Better that you don't find it at all.   "Roma" is another in an increasingly long line of superlatively reviewed and lauded movies that I just don't get.

This whole concoction comes from Mexico and writer-director Alfonso Cuaron.  Can we look up the translation for "overrated" in a Spanish dictionary?   You may remember that he was the guy who brought us "Gravity" a few years back and, in a terribly clever move, he has the characters in "Roma" going to see the old movie "Marooned," which also features astronauts stuck in outer space.   Wink, f-ing wink.   How damn obvious can you be, Alfonso?
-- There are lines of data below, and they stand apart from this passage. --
(** The text is a numeral of the value of its digits. *)
Lemma g_text_numeral s P x cs :
  digits_ok cs → leading cs → len cs ≤ P → P ≤ 15 → Z.abs x < 500 →
  ∃ ds frac ex e, g_text P x cs = ds ++ frac ++ ex ∧ numeral (sign_text s) ds frac ex e ∧ 0 < dec_value (ds ++ drop 1 frac) < 10 ^ 40 ∧
    (IZR (dec_value (ds ++ drop 1 frac)) * pow10 (e - len (drop 1 frac)) = IZR (dec_value cs) * pow10 (x + 1 - len cs))%R.
Proof.
  intros Hcs Hl Hlen HP Hx. assert (sign_text s = [] ∨ sign_text s = [45]) as Hsg by (destruct s; auto). pose proof (leading_value_pos cs Hcs Hl) as Hpos.
  assert (dec_value cs < 10 ^ 15) as H15 by (pose proof (dec_value_range cs Hcs); pose proof (Z.pow_le_mono_r 10 (len cs) 15 ltac:(lia) ltac:(lia)); lia).
  assert (10 ^ 15 ≤ 10 ^ 40) as H1540 by (vm_compute; discriminate). pose proof Hl as (d & w & Hdw & Hdr). unfold g_text.
  destruct ((x + 1 <=? -4) || (P <? x + 1)) eqn:Hsci; [|apply orb_false_iff in Hsci as [Hx1%Z.leb_gt Hx2%Z.ltb_ge]; destruct (Z.leb_spec (x + 1) 0) as [Hx0|Hx0]].
  - exists (take 1 cs), (point (drop 1 cs)), (print_exp x), x. rewrite Hdw in *. cbn [take drop app]. rewrite take_0, drop_0. apply Forall_cons in Hcs as [Hd Hw].
    assert (drop 1 (point w) = w) as Hdrop by (by destruct w). split; [done|]. split; [|rewrite Hdrop; cbn [app]; split; [lia|do 2 f_equal; cbn [length]; lia]].
    split; [done|]. split; [by constructor|]. split; [right; by exists d, []|]. split; [|by apply print_exp_part]. destruct w as [|c w]; [by left|right; by exists (c :: w)].
  - set (k := Z.to_nat (- (x + 1))). exists [48], (46 :: replicate k 48 ++ cs), [], 0. cbn [drop]. rewrite drop_0, app_nil_r. split; [done|].
    change ([48] ++ replicate k 48 ++ cs) with (replicate (S k) 48 ++ cs). rewrite dec_value_leading_zeros. split; [|split; [lia|rewrite length_app, length_replicate; do 2 f_equal; unfold k; lia]].
    split; [done|]. split; [by constructor|]. split; [by left|]. split; [|by left]. right. exists (replicate k 48 ++ cs). split; [done|]. split; [rewrite Hdw; by destruct k|].
    apply Forall_app. split; [by apply Forall_replicate|done].
  - rewrite plain_out_eq by lia. destruct (Z.ltb_spec (x + 1) (len cs)) as [Hlt|Hge].
    + set (k := Z.to_nat (x + 1)). exists (take k cs), (46 :: drop k cs), [], 0. cbn [drop]. rewrite drop_0, take_drop. replace (Z.to_nat (x + 1 - len cs)) with O by lia. split; [cbn [replicate]; by rewrite !app_nil_r|].
      split; [|split; [lia|rewrite length_drop; do 2 f_equal; unfold k; lia]]. split; [done|]. split; [by apply Forall_take|].
      split; [right; assert (k = S (k - 1)) as -> by (unfold k; lia); rewrite Hdw; exists d, (take (k - 1) w); done|].
      split; [|by left]. right. exists (drop k cs). split; [done|]. split; [|by apply Forall_drop]. intros Hnil. apply (f_equal length) in Hnil. rewrite length_drop in Hnil. cbn [length] in Hnil. unfold k in Hnil. lia.
    + set (k := Z.to_nat (x + 1 - len cs)). exists (cs ++ replicate k 48), [], [], 0. cbn [drop]. rewrite !app_nil_r. split; [done|]. rewrite dec_value_zeros.
      pose proof (Z.pow_pos_nonneg 10 (Z.of_nat k) ltac:(lia) ltac:(lia)) as Hpk. split; [|split].
      * split; [done|]. split; [apply Forall_app; split; [done|by apply Forall_replicate]|]. split; [right; rewrite Hdw; by exists d, (w ++ replicate k 48)|]. split; [by left|by left].
      * pose proof (Z.pow_le_mono_r 10 (Z.of_nat k) 15 ltac:(lia) ltac:(unfold k; lia)). split; [nia|]. assert (10 ^ 40 = 10 ^ 15 * 10 ^ 25) as -> by (vm_compute; reflexivity). assert (10 ^ 15 ≤ 10 ^ 25) by (vm_compute; discriminate). nia.
      * rewrite mult_IZR, <- pow10_IZR, Rmult_assoc, <- tenpow_add by lia. cbn [length]. do 2 f_equal. unfold k. lia.
Qed.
If you want to know what this movie is allegedly about, read on and beg me forgiveness for divulging some spoilers.  At the end of the day, you will thank me.   "Roma" is set in 1971 Mexico and we meet Cleo, a bargain basement Mary Poppins to a dysfunctional family....a bunch of unruly kids led by a philandering father and a mother who can't park their Ford Galaxy in their narrow garage without scraping the sides of the car.   From what I can see, Cleo is only so-so at her job.   She can keep up with the kids, but falls miserably behind picking up the family dog's shit.

Cleo also has a Mexican martial arts specialist (???!!!!) for a boyfriend.   He promptly knocks her up and then leaves for parts unknown.   She walks around for three months not even knowing she's pregnant.   Eventually, she goes out to buy a crib in the middle of some street anarchy.   Her water breaks and we go through the lengthy and excruciating ordeal of watching her baby be stillborn.   

Eventually, her family of charges is left adrift by Dad who has run off to be in a better movie.   The remaining family goes to the shore and Cleo saves one of the kids from drowning.  

End of movie, thereby concluding 135 minutes of virtual nothingness.

See, I told you.   Indeed, there are some very interesting camera angles, including one in the ocean as the little girl almost drowns.   But, with no plot afoot, all of the nice set pieces just qualify as eye candy.   If only this Mary Poppins came with some music.  Chim Chim Churro?

For some reason, Cuaron shoots "Roma" in black-and-white.  Don't get me wrong.   I like a film in just two shades, but the use here strikes me as a trifle pretentious.   Maybe it's done to cover up the ugliness because everything looks dirty.   The muddy streets.   The dog shit on the floor.   The starkness of the maternity ward which looks overcrowded.

I am once again mystified by a film that is getting raves.   Am I missing something?  Cuaron is riding his Mexican roots all the way to the Oscar diversity bank.   But there is this interesting note...Cuaron has lived in England since 2000.  Phony bastard.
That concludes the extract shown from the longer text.